Todavia, a regra comporta algumas exceções, como por exemplo se o dispositivo federal violado for a própria norma autorizadora da concessão de tutela de urgência, destaque-se:
PROCESSUAL CIVIL. AGRAVO INTERNO NO RECURSO ESPECIAL. RECURSO MANEJADO SOB A ÉGIDE DO NCPC. DEFERIMENTO DE TUTELA DE URGÊNCIA. RECURSO ESPECIAL. INADMISSIBILIDADE. SÚMULA Nº 735 DO STF. REEXAME DE FATOS E PROVAS. IMPOSSIBILIDADE. SÚMULA Nº 7 DO STJ. ART. 300 DO NCPC. NÃO INDICAÇÃO DE OFENSA. DECISÃO MANTIDA. AGRAVO INTERNO NÃO PROVIDO. (...) 2. É inviável o recurso especial para reexaminar decisão que defere ou indefere liminar ou antecipação de tutela, a teor do disposto na Súmula nº 735 do STF. (...) 5. O recurso especial que versa sobre a concessão ou indeferimento da tutela de urgência apenas poderia versar sobre os requisitos da referida espécie de tutela provisória, previstos no art. 300 do NCPC, dispositivo legal que não foi indicado como violado nas razões do recurso especial. (...) (STJ, 3ª Turma, AgInt no REsp 1941275, Rel. Min. MOURA RIBEIRO, Julg. 21.02.2022, DJe 23.02.2022) (grifo nosso)
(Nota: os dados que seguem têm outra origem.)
(** [_string_similarity] *)
Definition _string_similarity (s1 s2 : string) : Q :=
  if bool_decide (s1 = s2) then 1%Q
  else if bool_decide (s1 = "") || bool_decide (s2 = "") then 0%Q
  else
    let common_chars := char_set s1 ∩ char_set s2 in
    let all_chars := char_set s1 ∪ char_set s2 in
    if bool_decide (size all_chars <> 0%nat)
    then (of_nat (size common_chars) / of_nat (size all_chars))%Q
    else 0%Q.

(** The Jaccard index of two sets of characters, as the specification
    words it: size of the intersection over size of the union. *)
Definition jaccard (A B : gset ascii) : Q :=
  (of_nat (size (A ∩ B)) / of_nat (size (A ∪ B)))%Q.

(** The built-in [max] on two arguments: the second is taken only when it
    is strictly greater. *)
Definition py_max (a b : Q) : Q := if Qle_bool b a then a else b.

(** [_calculate_danmaku_similarity] *)
Definition _calculate_danmaku_similarity (danmaku1 danmaku2 : Comment) : Q :=
  let content_similarity := _string_similarity (m danmaku1) (m danmaku2) in
  let time_diff := Qabs (t danmaku1 - t danmaku2) in
  let time_similarity := py_max 0 (1 - time_diff / 5) in
  (content_similarity * (8 # 10) + time_similarity * (2 # 10))%Q.

(** The test [similarity >= similarity_threshold]. *)
Definition is_duplicate (similarity_threshold : Q) (danmaku1 danmaku2 : Comment) : bool :=
  Qle_bool similarity_threshold (_calculate_danmaku_similarity danmaku1 danmaku2).

Section Grouping.
Variable similarity_threshold : Q.

(** Inner loop of [cleanup_duplicate_danmaku]:
    [for j, danmaku2 in enumerate(all_danmaku[i+1:], i+1)].  [rest] is
    what remains of the slice and [j] the index of its head. *)
Fixpoint inner_loop (danmaku1 : Comment) (j : nat) (rest : list Comment)
    (group : list Comment) (processed : gset nat) : list Comment * gset nat :=
  match rest with
  | [] => (group, processed)
  | danmaku2 :: rest' =>
      if bool_decide (j ∈ processed) then
        inner_loop danmaku1 (S j) rest' group processed
      else if is_duplicate similarity_threshold danmaku1 danmaku2 then
        inner_loop danmaku1 (S j) rest' (group ++ [danmaku2]) (processed ∪ {[j]})
      else
        inner_loop danmaku1 (S j) rest' group processed
  end.

(** Outer loop: [for i, danmaku1 in enumerate(all_danmaku)].  [items] is
    [all_danmaku[i:]], so its tail is the slice [all_danmaku[i+1:]]. *)
Fixpoint outer_loop (i : nat) (items : list Comment)
    (duplicates : list (list Comment)) (processed : gset nat)
  : list (list Comment) * gset nat :=
  match items with
  | [] => (duplicates, processed)
  | danmaku1 :: rest =>
      if bool_decide (i ∈ processed) then
        outer_loop (S i) rest duplicates processed
      else
        let '(group, processed') :=
          inner_loop danmaku1 (S i) rest [danmaku1] processed in
        let duplicates' :=
          if bool_decide (1 < length group)%nat
          then (duplicates ++ [group])%list else duplicates in
        outer_loop (S i) rest duplicates' (processed' ∪ {[i]})
  end.

(** The duplicate groups computed by [cleanup_duplicate_danmaku]; with
    fewer than two comments the method returns before the search. *)
Definition find_duplicates (all_danmaku : list Comment) : list (list Comment) :=
  if bool_decide (length all_danmaku < 2)%nat then []
  else (outer_loop 0 all_danmaku [] ∅).1.

(** Identifiers handed to [self.repos.comment.delete]: every member of
    every group but its first. *)
Definition removed_ids (duplicates : list (list Comment)) : list Z :=
  concat (map (fun group => map id (tail group)) duplicates).

(** Grouping as the specification words it, on the list of comments not
    yet processed: the head is the anchor, its group takes every later
    comment that passes the test against the anchor, the search goes on
    with the others; a group of one is not reported. *)
Fixpoint greedy_groups_fuel (fuel : nat) (unprocessed : list Comment)
  : list (list Comment) :=
  match fuel, unprocessed with
  | S fuel', anchor :: later =>
      let members := filter (fun c => is_duplicate similarity_threshold anchor c = true) later in
      let others := filter (fun c => is_duplicate similarity_threshold anchor c <> true) later in
      match members with
      | [] => greedy_groups_fuel fuel' others
      | _ :: _ => (anchor :: members) :: greedy_groups_fuel fuel' others
      end
  | _, _ => []
  end.

Definition greedy_groups (comments : list Comment) : list (list Comment) :=
  greedy_groups_fuel (length comments) comments.

(** A group as the grouping reports it: an anchor followed by one
    member or more, each of which passed the test against the anchor. *)
Definition anchored (group : list Comment) : Prop :=
  exists anchor members,
    group = anchor :: members /\ members <> [] /\
    Forall (fun c => is_duplicate similarity_threshold anchor c = true) members.

(** The comments of [items] whose index, counted from [j], is not in
    [processed]. *)
Fixpoint unprocessed_from (j : nat) (items : list Comment) (processed : gset nat)
  : list Comment :=
  match items with
  | [] => []
  | c :: rest =>
      if bool_decide (j ∈ processed) then unprocessed_from (S j) rest processed
      else c :: unprocessed_from (S j) rest processed
  end.

End Grouping.

End DanmakuService.

(** ** [CommentRepository.get_popular_danmaku] (repositories/episode.py) *)

Module CommentRepository.

(** The join condition of the first statement:
    [c2.episode_id = c1.episode_id AND c2.t BETWEEN c1.t - 5 AND c1.t + 5
     AND c2.id != c1.id]. *)
Definition nearby (c1 c2 : Comment) : bool :=
  bool_decide (episode_id c2 = episode_id c1)
  && Qle_bool (t c1 - 5) (t c2) && Qle_bool (t c2) (t c1 + 5)
  && negb (bool_decide (id c2 = id c1)).

(** [COUNT(c2.id)] over the rows joined to [c1]. *)
Definition nearby_count (table : list Comment) (c1 : Comment) : nat :=
  length (filter (fun c2 => nearby c1 c2 = true) table).

(** [ORDER BY nearby_count DESC, c1.t ASC] *)
Definition rank_before (x y : Comment * nat) : Prop :=
  (y.2 < x.2)%nat \/ (x.2 = y.2 /\ Qle_bool (t x.1) (t y.1) = true).

#[global] Instance rank_before_dec x y : Decision (rank_before x y).
Proof. unfold rank_before. apply _. Defined.

(** Result of the first statement: the rows of the episode, one per
    comment (identifiers are the primary key), each with its count,
    ordered and cut at [limit]. *)
Definition ranked_rows (table : list Comment) (episode : Z) (limit : nat)
  : list (Comment * nat) :=
  take limit
    (merge_sort rank_before
       (map (fun c1 => (c1, nearby_count table c1))
            (filter (fun c1 => episode_id c1 = episode) table))).

(** [get_popular_danmaku]: the identifiers of the ranked rows are looked
    up again by [select(Comment).where(Comment.id.in_(comment_ids))], a
    statement without [ORDER BY]; the rows come back in table order. *)
Definition get_popular_danmaku (table : list Comment) (episode : Z) (limit : nat)
  : list Comment :=
  let comment_ids := map (fun row => id row.1) (ranked_rows table episode limit) in
  match comment_ids with
  | [] => []
  | _ :: _ => filter (fun c => id c ∈ comment_ids) table
  end.

(** A list of comments is in ranking order when each element stands
    before all later ones. *)
Definition density_ordered (table : list Comment) (result : list Comment) : Prop :=
  Sorted rank_before (map (fun c => (c, nearby_count table c)) result).

End CommentRepository.

(** ** Deleting the duplicates (services/episode.py, repositories/base.py) *)

Module Cleanup.
Import DanmakuService.

(** [BaseRepository.delete]: [DELETE FROM comment WHERE id = :id]. *)
Definition delete (row_id : Z) (rows : list Comment) : list Comment :=
  filter (fun c => id c <> row_id) rows.

(** [for danmaku in group[1:]: delete(danmaku.id); removed_count += 1].
    The state is the rows left and the counter. *)
Fixpoint delete_members (members : list Comment) (state : list Comment * nat)
  : list Comment * nat :=
  match members with
  | [] => state
  | danmaku :: rest => delete_members rest (delete (id danmaku) state.1, S state.2)
  end.

(** [for group in duplicates: ...] *)
Fixpoint delete_groups (duplicates : list (list Comment)) (state : list Comment * nat)
  : list Comment * nat :=
  match duplicates with
  | [] => state
  | group :: rest => delete_groups rest (delete_members (tail group) state)
  end.

(** The deletion part of [cleanup_duplicate_danmaku] run on the comments
    it fetched: the rows left and [removed_count]. *)
Definition cleanup (similarity_threshold : Q) (all_danmaku : list Comment)
  : list Comment * nat :=
  delete_groups (find_duplicates similarity_threshold all_danmaku) (all_danmaku, 0%nat).

(** The members of the groups, anchors left out. *)
Definition members_of (duplicates : list (list Comment)) : list Comment :=
  concat (tail <$> duplicates).

(** The comments the greedy grouping leaves in place: every anchor and
    every comment that joined no group. *)
Fixpoint kept_fuel (similarity_threshold : Q) (fuel : nat) (unprocessed : list Comment)
  : list Comment :=
  match fuel, unprocessed with
  | S fuel', anchor :: later =>
      anchor :: kept_fuel similarity_threshold fuel'
                  (filter (fun c => is_duplicate similarity_threshold anchor c <> true) later)
  | _, _ => []
  end.

Definition kept (similarity_threshold : Q) (comments : list Comment) : list Comment :=
  kept_fuel similarity_threshold (length comments) comments.

End Cleanup.

(** ** Reading a colour label back *)

Module ColorLabel.
Import DanmakuParamsParser.

(** The integer a label printed by [get_color_hex] stands for: after the
    [#], an optional minus sign and hexadecimal digits. *)
Definition read_color_hex (label : string) : Z :=
  match list_ascii_of_string label with
  | _ :: rest =>
      match rest with
      | c :: digits =>
          if Chars.is_minus c then - hex_value digits else hex_value rest
      | [] => 0
      end
  | [] => 0
  end.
Por fim, a “pretensão de simples reexame de prova não enseja recurso especial”, como reza a tão conhecida súmula nº. 7 do STJ, embora seja possível abroquelar o salvatério quando a intensão é de tão somente revalorar provas deduzidas no curso processo, saliente-se:
PROCESSUAL CIVIL. ADMINISTRATIVO. SERVIDOR PÚBLICO. RECURSO ESPECIAL. CASO CONCRETO. REVALORAÇÃO DE PROVAS. POSSIBILIDADE. AFASTAMENTO DA SÚMULA 7/STJ. (...) 3. Conforme a jurisprudência desta Corte, revela-se possível, nos domínios do recurso especial, promover a revaloração jurídica de contexto fático tido por incontroverso nas instâncias ordinárias. (...) (STJ, 1ª Turma, REsp 1818107, Rel. Min. SÉRGIO KUKINA, Julg. 07.12.2021, DJe 09.02.2022) (grifo nosso)
Como se vê, são vários cuidados que devem ser tomados quando interposto recurso especial, sobretudo considerando a duríssima jurisprudência defensiva do Superior Tribunal de Justiça, mas se feito com cuidado e atenção, não há vento que possa derrubar o castelo de cartas.